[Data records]

(** C1.  A run whose [effect] returns something that is not a function
    (nothing, say) registers the cleanup that calls [abort()] on the
    controller of this very run: the one whose signal [effect] was given.
    On the host's controller that call sets [aborted].  The host calls the
    cleanup when the next run is due, before the callback runs again, and
    when the component instance is destroyed. *)
Theorem default_teardown_aborts hk effect w s w1 v :
  hooks_ok hk w →
  invocation hk w = (Ok s, w1) →
  (effect s w1).2 = Ok (RetOther v) →
  ∃ h, s = VSignal h
    ∧ (effect_callback hk effect w).1 = Ok (DestroyDefault (VController h))
    ∧ (∀ w2, run_destroy (DestroyDefault (VController h)) w2
             = (Ok (), call_abort ByBinder h w2))
    ∧ (∀ w2, ∃ evs, log (call_abort ByBinder h w2)
                    = log w2 ++ EvAbortCall ByBinder h :: evs
                    ∧ Forall (λ e, is_user_event e = true) evs)
    ∧ (∀ w2 c, heap w2 !! h = Some c → kind c = Native →
         signal_aborted h (call_abort ByBinder h w2) = true)
    ∧ (∀ hk2 w2 effect2 deps2,
         hooks_ok hk2 w2 →
         effect_destroy hk2 = Some (DestroyDefault (VController h)) →
         has_effect (Some hk2) deps2 = true →
         step (Render effect2 deps2) (Live hk2) w2 =
           let hk3 := mkHooks (firstRun hk2) (controllerRef hk2) deps2 None in
           match effect_callback hk3 effect2 (call_abort ByBinder h w2) with
           | (Ok d, w3) => (Ok (Live (set_destroy (Some d) hk3)), w3)
           | (Throw e, w3) => (Throw e, w3)
           end)
    ∧ (∀ hk2 w2,
         effect_destroy hk2 = Some (DestroyDefault (VController h)) →
         step Unmount (Live hk2) w2 = (Ok Dead, call_abort ByBinder h w2)).
Proof.
  intros Hok Hi Hret.
  destruct (effect_callback_result hk effect w s w1 Hok Hi) as (h & -> & _ & _ & Hcb).
  exists h. split; [done|]. split; [by rewrite Hcb, Hret|].
  split; [done|]. split; [intros; apply call_abort_log|].
  split; [intros w2 c; apply call_abort_sets|]. split.
  - intros hk2 w2 effect2 deps2 Hok2 Hd Hhas.
    rewrite (step_render_live _ _ _ _ Hok2). cbv zeta. rewrite Hhas.
    unfold run_cleanup. rewrite Hd. by rewrite run_destroy_default.
  - intros hk2 w2 Hd. rewrite step_unmount. unfold run_cleanup. by rewrite Hd.
Qed.

(** C2.  A run whose [effect] returns a function registers exactly that
    function.  When the host calls the cleanup, the function is called once,
    with the controller of this very run as its argument; apart from that
    call the hook does nothing: every further event is the caller's own
    doing, so the default [abort()] of the hook does not run.  The host calls
    the cleanup when the next run is due and when the instance is
    destroyed. *)
Theorem custom_cleanup_replaces_default hk effect w s w1 f :
  hooks_ok hk w →
  invocation hk w = (Ok s, w1) →
  (effect s w1).2 = Ok (RetFunction f) →
  ∃ h, s = VSignal h
    ∧ (effect_callback hk effect w).1 = Ok (DestroyCustom f (VController h))
    ∧ (∀ w2,
         let w3 := emit [EvCustomCleanup (VController h)] w2 in
         run_destroy (DestroyCustom f (VController h)) w2
           = ((f (VController h) w3).2, user_ops (f (VController h) w3).1 w3)
         ∧ ∃ evs,
             log (run_destroy (DestroyCustom f (VController h)) w2).2
               = log w2 ++ EvCustomCleanup (VController h) :: evs
             ∧ Forall (λ e, is_user_event e = true) evs)
    ∧ (∀ hk2 w2 effect2 deps2,
         hooks_ok hk2 w2 →
         effect_destroy hk2 = Some (DestroyCustom f (VController h)) →
         has_effect (Some hk2) deps2 = true →
         step (Render effect2 deps2) (Live hk2) w2 =
           let hk3 := mkHooks (firstRun hk2) (controllerRef hk2) deps2 None in
           match run_destroy (DestroyCustom f (VController h)) w2 with
           | (Ok _, w3) =>
               match effect_callback hk3 effect2 w3 with
               | (Ok d, w4) => (Ok (Live (set_destroy (Some d) hk3)), w4)
               | (Throw e, w4) => (Throw e, w4)
               end
           | (Throw e, w3) => (Throw e, w3)
           end)
    ∧ (∀ hk2 w2,
         effect_destroy hk2 = Some (DestroyCustom f (VController h)) →
         step Unmount (Live hk2) w2 =
           match run_destroy (DestroyCustom f (VController h)) w2 with
           | (Ok _, w3) => (Ok Dead, w3)
           | (Throw e, w3) => (Throw e, w3)
           end).
Proof.
  intros Hok Hi Hret.
  destruct (effect_callback_result hk effect w s w1 Hok Hi) as (h & -> & _ & _ & Hcb).
  exists h. split; [done|]. split; [by rewrite Hcb, Hret|]. split; [|split].
  - intros w2 w3. split; [apply run_destroy_custom|].
    rewrite run_destroy_custom. simpl. fold w3.
    destruct (user_ops_log (f (VController h) w3).1 w3) as (evs & Hl & Hf).
    exists evs. split; [|done]. rewrite Hl. unfold w3. simpl.
    by rewrite <- app_assoc.
  - intros hk2 w2 effect2 deps2 Hok2 Hd Hhas.
    rewrite (step_render_live _ _ _ _ Hok2). cbv zeta. rewrite Hhas.
    unfold run_cleanup. by rewrite Hd.
  - intros hk2 w2 Hd. rewrite step_unmount. unfold run_cleanup. by rewrite Hd.
Qed.
(** * vernixdb: the JSON document store of [src/index.js]

    A shallow embedding of the [JSONDatabase] class: the document model,
    the query matcher, the sort comparator, the read-modify-write
    operations over the single backing file, and the interleavings that
    the promise-based mutex admits between concurrent calls.

    Modelling conventions.
    - A JavaScript object used as a mapping (a document, a filter, a
      patch, the database itself) is a [gmap] keyed by strings, holding
      its own members.  Reading a member it does not hold goes to
      [Object.prototype]: [o[key]] is then the built-in object found there
      under [key] ([constructor], [toString], [__proto__], ...), and
      [undefined] for every other name.
    - Documents, filters and patches hold data: [undefined], [null],
      booleans, numbers, strings, arrays and nested mappings.
    - Numbers are the integers [Z]; non-integral doubles, [NaN] and the
      infinities are outside the model.  Strings are strings of ASCII
      characters, on which the order by code units is the order by bytes.
    - The backing file is represented by what [JSON.parse] makes of its
      text: a database, which maps collection names to arrays of
      documents, unless the file is missing or its text does not parse.
      Writing a value stores what [JSON.stringify] followed by
      [JSON.parse] makes of it ([json_roundtrip]).
    - [new Date().toISOString()] and [_generateId()] read the clock and
      the random source: they are arguments of the operations.
    - [Array.prototype.sort], the conversions of the relational comparison
      and [Buffer.byteLength] belong to the host: they are members of
      [Runtime], and what the language guarantees of the sort is
      [Conforming]. *)

From Stdlib Require Import ZArith Lia Permutation Sorted.
From stdpp Require Import gmap strings list fin_maps.
(** C8: the page returned for a well-formed table holds, among its
    dropdowns, the dropdown of column i: it carries the index i in its id
    and its data-column attribute, starts with the one empty option All,
    and then lists exactly the distinct strings of the values of that
    column, in the lexicographic order of their code points. *)
Theorem filter_dropdown_options df table_id title i col s :
  well_formed df -> df !! i = Some (col, s) ->
  let options := filter_values str_scalar s in
  (exists before after,
      create_enhanced_html_template str_scalar fmt_scalar page_text
        df table_id title
      = Ok (page_text 0 ++ title ++ page_text 1 ++ title
            ++ page_text 2 ++ str_of_nat (len_df df)
            ++ page_text 3 ++ str_of_nat (length (columns df))
            ++ page_text 4 ++ str_of_nat (len_df df)
            ++ page_text 5
            ++ (before ++ dropdown_html i col (options_html options)
                ++ after)
            ++ page_text 6
            ++ to_html fmt_scalar df table_id table_classes false
            ++ page_text 7 ++ table_id ++ page_text 8))
  /\ dropdown_html i col (options_html options)
     = litq "
        <div class=`col-md-3 mb-3`>
            <label for=`filter-" ++ str_of_nat i
       ++ litq "` class=`form-label fw-bold`>" ++ col ++ litq "</label>
            <select class=`form-select filter-select` data-column=`"
       ++ str_of_nat i ++ litq "` id=`filter-" ++ str_of_nat i ++ litq "`>
                <option value=``>All</option>
                "
       ++ join [] (List.map
                     (fun val => litq "<option value=`" ++ val ++ litq "`>"
                                 ++ val ++ lit "</option>") options)
       ++ lit "
            </select>
        </div>
        "
  /\ (forall j, str_of_nat j = str_of_nat i -> j = i)
  /\ StronglySorted str_le options
  /\ NoDup options
  /\ forall val, val ∈ options
                 <-> exists v, v ∈ s_values s /\ val = py_str str_scalar v.
Proof.
  intros [Hnd _] Hi options.
  split; [|split; [reflexivity|split; [intros j; apply str_of_nat_inj|]]].
  - exists (dropdowns_from str_scalar 0 (take i df)),
           (dropdowns_from str_scalar (S i) (drop (S i) df)).
    rewrite create_enhanced_html_template_run by exact Hnd.
    unfold html_template. do 12 f_equal.
    rewrite <- (take_drop_middle df i (col, s) Hi) at 1.
    rewrite dropdowns_from_app. cbn [dropdowns_from fst snd plus].
    assert (Hlen : length (take i df) = i).
    { apply length_take_le. apply lookup_lt_Some in Hi. lia. }
    rewrite Hlen. by rewrite <- !app_assoc.
  - apply filter_values_spec.
Qed.

Lemma join_infix (sep : str) (l : list str) (x : str) :
  x ∈ l -> exists pre post, join sep l = pre ++ x ++ post.
Proof.
  induction l as [|y l IH]; intros Hx; [by apply elem_of_nil in Hx|].
  apply elem_of_cons in Hx. destruct Hx as [->|Hx].
  - destruct l as [|z l].
    + exists [], []. cbn [join]. by rewrite app_nil_r.
    + exists [], (sep ++ join sep (z :: l)). reflexivity.
  - destruct (IH Hx) as (pre & post & Heq).
    destruct l as [|z l]; [by apply elem_of_nil in Hx|].
    exists (y ++ sep ++ pre), post.
    change (join sep (y :: z :: l)) with (y ++ sep ++ join sep (z :: l)).
    rewrite Heq. by rewrite <- !app_assoc.
Qed.

Lemma escape_control_plain (t : str) :
  Forall (fun ch => ch <> 9 /\ ch <> 13 /\ ch <> 10) t ->
  escape_control t = t.
Proof.
  induction 1 as [|ch t (H9 & H13 & H10) _ IH]; [reflexivity|].
  cbn [escape_control flat_map]. fold (escape_control t). rewrite IH.
  destruct (N.eqb_spec ch 9); [done|].
  destruct (N.eqb_spec ch 13); [done|].
  destruct (N.eqb_spec ch 10); [done|]. reflexivity.
Qed.

(** The line of a cell stands in the markup of the table. *)
Lemma to_html_holds_cell df table_id classes escape c i v :
  c ∈ df -> s_values (snd c) !! i = Some v -> (i < len_df df)%nat ->
  exists pre post,
    to_html fmt_scalar df table_id classes escape
    = pre ++ td_line fmt_scalar escape v ++ post.
Proof.
  intros Hc Hv Hi. unfold to_html. apply join_infix.
  rewrite !elem_of_app. right. right. right. left.
  apply list_elem_of_In, in_flat_map. exists i. split.
  - apply in_seq. lia.
  - unfold tr_lines. apply in_or_app. right. apply in_or_app. left.
    apply in_map_iff. exists v. split; [reflexivity|].
    unfold row_values. apply in_map_iff. exists c.
    split; [|by apply list_elem_of_In].
    by apply nth_lookup_Some.
Qed.

(** A text cell, trimmed and free of tabs and line breaks, stands in the
    table markup as it is, whatever its length, with nothing escaped. *)
Lemma to_html_short_cell_verbatim df table_id classes c i t :
  c ∈ df -> s_values (snd c) !! i = Some (Str t) ->
  (i < len_df df)%nat ->
  trimmed t ->
  Forall (fun ch => ch <> 9 /\ ch <> 13 /\ ch <> 10) t ->
  exists pre post,
    to_html fmt_scalar df table_id classes false
    = pre ++ lit "<td>" ++ t ++ lit "</td>" ++ post.
Proof.
  intros Hc Hv Hi Htrim Hplain.
  destruct (to_html_holds_cell df table_id classes false c i (Str t)
              Hc Hv Hi) as (pre & post & Heq).
  exists (pre ++ lit "      "), post. rewrite Heq.
  unfold td_line, write_cell, display.
  rewrite (escape_control_plain t Hplain), Htrim.
  by rewrite <- !app_assoc.
Qed.
(** * Grasp scoring, selection and trajectory synthesis

    A shallow embedding of [scripts/gen_grasp_refactor_record.py]: the
    semantic/geometric scoring loop, the score fusion with its quantile
    selection and rescale, the candidate/rotation retry search of the
    trajectory handler with its best-result choice and stage composition,
    the slider that samples the composed trajectory, the grasp proposals
    of [get_grasps], the waypoints sent to the robot and the reset.

    Numbers.  The script computes on binary64 values.  Here a finite value
    is an exact rational; the three non-finite values of IEEE-754 are kept,
    with their rules for the four operations and for comparison, because
    the rescale step of the script turns on them.  Zero is the positive
    zero.  Rounding is modelled where an integer is cut out of a product,
    at the slider: there the product is rounded as binary64 rounds it.

    Collaborators that are not part of the script (open3d's box query, the
    quaternion conversions of viser, the rotation builders of autolab_core,
    numpy's vector norm and the UR5 motion planner) are fields of one record
    of externals over which the handlers are parametrised.  What the
    handlers draw into the viser scene is left out, and so are the
    debugger stops ([pdb.set_trace]) of the trajectory handler. *)

From Stdlib Require Import QArith Qround Qabs ZArith Lia Lqa Bool.
From Stdlib Require Import Sorting.Sorted Sorting.Permutation.
From Stdlib Require Floats.
From stdpp Require Import gmap list sorting.
Definition remap_ox1 (off : ShearOffset) (m : Mem) : Mem :=
  for_range (ks pG) (ke pG) (fun k m =>
    let m := gather_ox1 (j_offset off) k m in
    let m := mkMem (U m) (periodic (RemapGas m)) (Flx m) (Uhalf m) in
    remap_layers write_ox1_cell (epso off) (ie pG + 1)%Z k m) m.

Definition shear_ix1_ox1 (var_flag : Z) (m : Mem) : Mem :=
  if (var_flag =? 1)%Z then m
  else
    let off := shear_offset (Omega gl) (Lx gl) (Ly gl) (time pG) (dx2 pG) in
    remap_ox1 off (remap_ix1 off m).
End Shear.

(** The halo [CompRemapFlux] requires of its input pencil on each side
    (the comments before lines 497 and 559). *)
Definition halo (cfg : Config) : Z :=
  match order cfg with SECOND_ORDER => 2 | THIRD_ORDER => 3 end.

(** [Uhalf[i][n]] as the first loop of the third-order variant leaves it. *)
Definition Uhalf_final (pU : Z -> Gas) (i : Z) (n : Field) : Real :=
  Uhalf_lim pU i (d2Ulim_face pU i (Uhalf_est pU i n) n) n.

(** ** Quantities the properties speak about *)

(** Internal energy density of a cell: total energy minus kinetic energy. *)
Definition internal_energy (g : Gas) : Real :=
  E g - (SQR (M1 g) + SQR (M2 g) + SQR (M3 g)) / (2 * d g).

(** The cell of [pG->U] that the gather of slice [k] copies into
    [RemapGas[i][j]], on the inbound and on the outbound face. *)
Definition src_ix1 (cfg : Config) (pG : Grid) (m : Mem) (j_offset k j i : Z) : Gas :=
  U m k (j_remap_ix1 (js pG) (Nx2 pG) j j_offset) (ie pG - nghost cfg + 1 + i)%Z.

Definition src_ox1 (pG : Grid) (m : Mem) (j_offset k j i : Z) : Gas :=
  U m k (j_remap_ox1 (je pG) (Nx2 pG) j j_offset) (is_ pG + i)%Z.

(** Component [n] of a pencil does not decrease (does not increase) from
    cell [lo] to cell [hi]. *)
Definition nondecreasing (pU : Z -> Gas) (n : Field) (lo hi : Z) : Prop :=
  forall i : Z, (lo <= i < hi)%Z -> get n (pU i) <= get n (pU (i + 1)%Z).

Definition nonincreasing (pU : Z -> Gas) (n : Field) (lo hi : Z) : Prop :=
  forall i : Z, (lo <= i < hi)%Z -> get n (pU (i + 1)%Z) <= get n (pU i).

(** The cells of [pG->U] in the x1 ghost zones of the slices and rows the
    routine sweeps: columns [is-nghost .. is-1] and [ie+1 .. ie+nghost]. *)
Definition x1_ghost (cfg : Config) (pG : Grid) (k j i : Z) : Prop :=
  (ks pG <= k <= ke pG)%Z /\ (js pG <= j <= je pG)%Z /\
  ((is_ pG - nghost cfg <= i <= is_ pG - 1)%Z \/
   (ie pG + 1 <= i <= ie pG + nghost cfg)%Z).

(** The sum of [f j] over [lo <= j <= hi], for totals along a pencil. *)
Fixpoint sum_loop (n : nat) (j : Z) (f : Z -> Real) : Real :=
  match n with
  | O => 0
  | Datatypes.S n' => f j + sum_loop n' (j + 1)%Z f
  end.

Definition sum_range (lo hi : Z) (f : Z -> Real) : Real :=
  sum_loop (Z.to_nat (hi + 1 - lo)) lo f.

(** ** Concrete inputs

    A two-dimensional grid of 8 by 8 cells with four ghost zones, the
    end-to-end pencil of section 8 ([d = 1,1,1,1,2,2,2,2] along x2, momenta
    zero), and the builds it is run through. *)

Definition cfg_second : Config := mkConfig true false 0 SECOND_ORDER 4.
Definition cfg_third : Config := mkConfig true false 0 THIRD_ORDER 4.
Definition cfg_scalar : Config := mkConfig true false 1 SECOND_ORDER 4.

Definition grid8 : Grid := mkGrid 4 11 4 11 0 0 8 (1 # 8) (1 # 4).

(** An offset of one and a half cells. *)
Definition off8 : ShearOffset := mkOffset (3 # 16) (3 # 16) 1 (1 # 2) (- (1 # 2)).

Definition box8 : Globals := mkGlobals (1 # 2) 1 1.

Definition gas_of (rho m2 sc : Real) : Gas :=
  mkGas rho 0 m2 0 1 0 0 0 (fun _ => sc).

Definition gas_of_density (rho : Real) : Gas := gas_of rho 0 3.

Definition gas_one : Gas := gas_of_density 1.

(** The step pencil, periodic with period 8 from cell 4. *)
Definition step_pencil (j : Z) : Gas :=
  gas_of_density (if ((j - 4) mod 8 <? 4)%Z then 1 else 2).

(** A pencil whose density grows with the cell index. *)
Definition ramp_pencil (j : Z) : Gas := gas_of_density (inject_Z j).

(** A flux pencil whose scalar grows by one per interface. *)
Definition flux_ramp (j : Z) : Gas := gas_of 0 0 (inject_Z j).

Definition flux_zero : Z -> Gas := fun _ => gas_of_density 0.
Definition uhalf_zero : Z -> Field -> Real := fun _ _ => 0.

Definition mem8 : Mem :=
  mkMem (fun _ j _ => step_pencil j) (fun _ _ => gas_of_density 0) flux_zero uhalf_zero.

(** ** The flux of [CompRemapFlux] in closed form

    What either variant leaves in member [n] of [Flux[k]]: the integral over
    the shifted part of cell [k-1] when [eps] is positive, of cell [k]
    otherwise.  The loops are shown to store exactly this, whatever the
    scratch arrays held before. *)
Definition remap_flux (cfg : Config) (pU : Z -> Gas) (eps : Real) (k : Z) (n : Field)
    : Real :=
  match order cfg with
  | SECOND_ORDER =>
      if 0 <? eps then flux2_pos pU eps (k - 1)%Z n else flux2_neg pU eps k n
  | THIRD_ORDER =>
      if 0 <? eps then flux3_pos pU eps (Uhalf_final pU) (k - 1)%Z n
      else flux3_neg pU eps (Uhalf_final pU) k n
  end.

(** [x] lies between [a] and [b], in either order. *)
Definition between (a x b : Real) : Prop := (a <= x /\ x <= b) \/ (b <= x /\ x <= a).

(** Member [n] of the cell the write-back stores for row [j]: the gathered
    value minus the difference of the fluxes through its two interfaces
    (lines 399-404 and 461-466). *)
Definition remapped (cfg : Config) (pU : Z -> Gas) (eps : Real) (j : Z) (n : Field)
    : Real :=
  get n (pU j) - (remap_flux cfg pU eps (j + 1)%Z n - remap_flux cfg pU eps j n).

(** ** The exchange in closed form *)

(** Row [j] folded back into [js .. je] with period [Nx2]. *)
Definition wrap_j (pG : Grid) (j : Z) : Z := (js pG + (j - js pG) mod Nx2 pG)%Z.

(** The pencil the inbound remap of ghost layer [i] of slice [k] works on:
    the gathered image of the source cells, periodic in [j].  The members
    the gather does not assign are taken from the source cell itself. *)
Definition pencil_ix1 (cfg : Config) (gl : Globals) (pG : Grid) (m : Mem)
    (j_offset k i : Z) (j : Z) : Gas :=
  let src := src_ix1 cfg pG m j_offset k (wrap_j pG j) i in
  gather_ix1_cell cfg gl src src.

Definition pencil_ox1 (cfg : Config) (gl : Globals) (pG : Grid) (m : Mem)
    (j_offset k i : Z) (j : Z) : Gas :=
  let src := src_ox1 pG m j_offset k (wrap_j pG j) i in
  gather_ox1_cell cfg gl src src.

(** The members both write-backs assign. *)
Definition written_fields (cfg : Config) : list Field :=
  [F_d; F_M1; F_M2; F_M3] ++ (if ADIABATIC cfg then [F_E] else []).

(** ** [ran2] (lines 707-763)

    The generator of L'Ecuyer with Bays-Durham shuffle.  Its state is the
    caller's [*idum] and the statics [idum2], [iy] and [iv[NTAB]]; [long int]
    values are embedded in [Z], and the properties show that they stay within
    32 bits.  The result is a [double], embedded in [Real] like the rest. *)

Definition IM1 : Z := 2147483563.
Definition IM2 : Z := 2147483399.
Definition AM : Real := 1 / inject_Z IM1.
Definition IMM1 : Z := IM1 - 1.
Definition IA1 : Z := 40014.
Definition IA2 : Z := 40692.
Definition IQ1 : Z := 53668.
Definition IQ2 : Z := 52774.
Definition IR1 : Z := 12211.
Definition IR2 : Z := 3791.
Definition NTAB : Z := 32.
Definition NDIV : Z := 1 + Z.quot IMM1 NTAB.

(** [DBL_EPSILON] of float.h for IEEE doubles, [2^-52]. *)
Definition DBL_EPSILON : Real := 1 # 4503599627370496.
Definition RNMX : Real := 1 - DBL_EPSILON.
(** * reviwer: chunked review orchestration, embedded and verified

    A shallow embedding of the Go sources of the reviewer tool: the line
    chunker ([ChunkDiff], [GetFileChunks], [GetProjectChunks]), the retry
    controller ([retryWithBackoff]), the two backend client variants
    ([ReviewChunk], [GenerateUnitTests], [lmstudioChat], [lmstudioChatTest]),
    the artifact writer ([ParseAndWriteTests]), the orchestrator
    ([ReviewAndFixLoop]) and the chunk selection of [main].

    Go [string] values are modelled as [string] (a sequence of bytes), Go
    [int] and [time.Duration] as [Z] with the 64-bit wrap-around written
    out where the source does arithmetic that could leave the range, Go
    [error] values by their text ([err.Error()]), [nil] being [None]. *)

From Stdlib Require Import ZArith List String Ascii Bool Lia DecimalString.
From Stdlib Require Import DecimalZ DecimalPos Sorted.
Import ListNotations.

Open Scope Z_scope.

(* ================================================================== *)
(** ** Machine integers and run outcomes *)

(** Two's complement wrap-around of a Go [int] / [int64]. *)
Definition wrap64 (z : Z) : Z := (z + 2 ^ 63) mod 2 ^ 64 - 2 ^ 63.

(** The largest Go [int]. *)
Definition max_int : Z := 2 ^ 63 - 1.

(** How a Go function call ends: it returns, it panics (a slice
    expression out of range), or it never returns. *)
Inductive Run (A : Type) : Type :=
| Returns (a : A)
| Panics
| Diverges.

Arguments Returns {A} a.
Arguments Panics {A}.
Arguments Diverges {A}.

(** A Go result pair [(value, err)] of which one side is meaningful. *)
Inductive Result (A : Type) : Type :=
| Ok (a : A)
| Fail (err : string).

Arguments Ok {A} a.
Arguments Fail {A} err.

(** [len(xs)] as a Go [int]. *)
Definition len {A : Type} (xs : list A) : Z := Z.of_nat (List.length xs).

(** The slice expression [xs[i:e]]: defined for [0 <= i <= e <= len(xs)],
    a run-time panic otherwise. *)
Definition slice {A : Type} (xs : list A) (i e : Z) : option (list A) :=
  if (0 <=? i) && (i <=? e) && (e <=? len xs)
  then Some (firstn (Z.to_nat (e - i)) (skipn (Z.to_nat i) xs))
  else None.

(* ================================================================== *)
(** ** Package [strings], as far as the program uses it *)

Module Strings.

Definition newline : ascii := "010"%char.

(** The separator ["\n"] the chunker splits and joins on. *)
Definition nl : string := String newline EmptyString.

(** [strings.Split(s, "\n")]: the substrings between the line feeds;
    one more element than there are line feeds, so never empty. *)
Fixpoint Split (s : string) : list string :=
  match s with
  | EmptyString => [EmptyString]
  | String c r =>
      if Ascii.eqb c newline then EmptyString :: Split r
      else match Split r with
           | h :: t => String c h :: t
           | [] => [String c EmptyString]
           end
  end.

(** [strings.Join(elems, sep)]. *)
Fixpoint Join (elems : list string) (sep : string) : string :=
  match elems with
  | [] => EmptyString
  | a :: rest =>
      match rest with
      | [] => a
      | _ :: _ => append a (append sep (Join rest sep))
      end
  end.

(** [strings.Index(s, substr)]: the offset of the first occurrence of
    [substr] in [s], or [-1]. *)
Fixpoint Index (s substr : string) : Z :=
  if prefix substr s then 0
  else match s with
       | EmptyString => -1
       | String _ r => let n := Index r substr in
                       if n <? 0 then -1 else n + 1
       end.

(** [strings.Contains(s, substr)]. *)
Definition Contains (s substr : string) : bool := 0 <=? Index s substr.

(** [strings.HasSuffix(s, suffix)]. *)
Definition HasSuffix (s suffix : string) : bool :=
  let n := String.length s in
  let m := String.length suffix in
  (m <=? n)%nat && String.eqb (substring (n - m) m s) suffix.

(** [len(s)]. *)
Definition slen (s : string) : Z := Z.of_nat (String.length s).

(** [s[a:]] and [s[a:b]] on offsets that are in range (see
    [Index_bound] for why the program's offsets are). *)
Definition from (s : string) (a : Z) : string :=
  substring (Z.to_nat a) (String.length s - Z.to_nat a) s.

Definition between (s : string) (a b : Z) : string :=
  substring (Z.to_nat a) (Z.to_nat (b - a)) s.

End Strings.

(* ================================================================== *)
(** ** The chunker *)

Module Chunker.
Import Strings.

(** The loop shared by [ChunkDiff], [GetFileChunks] and
    [GetProjectChunks]:
<<
    for i := 0; i < len(lines); i += chunkSize {
        end := i + chunkSize
        if end > len(lines) { end = len(lines) }
        chunk := strings.Join(lines[i:end], "\n")
        chunks = append(chunks, chunk)
    }
>>
    [fuel] bounds the number of iterations; the loop of the source has
    no bound of its own (with [chunkSize = 0] it never ends). *)
Fixpoint chunk_loop (fuel : nat) (lines : list string) (chunkSize i : Z)
         (chunks : list string) : Run (list string) :=
  if i <? len lines then
    match fuel with
    | O => Diverges
    | S fuel' =>
        let e := wrap64 (i + chunkSize) in
        let e := if e >? len lines then len lines else e in
        match slice lines i e with
        | None => Panics
        | Some part =>
            chunk_loop fuel' lines chunkSize (wrap64 (i + chunkSize))
                       (chunks ++ [Join part nl])
        end
    end
  else Returns chunks.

- Your assignment -
From the data above, reproduce word for word the lines running from the line with "A shallow embedding of the [JSONDatabase]" to the line with "patch, the database", ends included.

- Reply -
    A shallow embedding of the [JSONDatabase] class: the document model,
    the query matcher, the sort comparator, the read-modify-write
    operations over the single backing file, and the interleavings that
    the promise-based mutex admits between concurrent calls.

    Modelling conventions.
    - A JavaScript object used as a mapping (a document, a filter, a
      patch, the database itself) is a [gmap] keyed by strings, holding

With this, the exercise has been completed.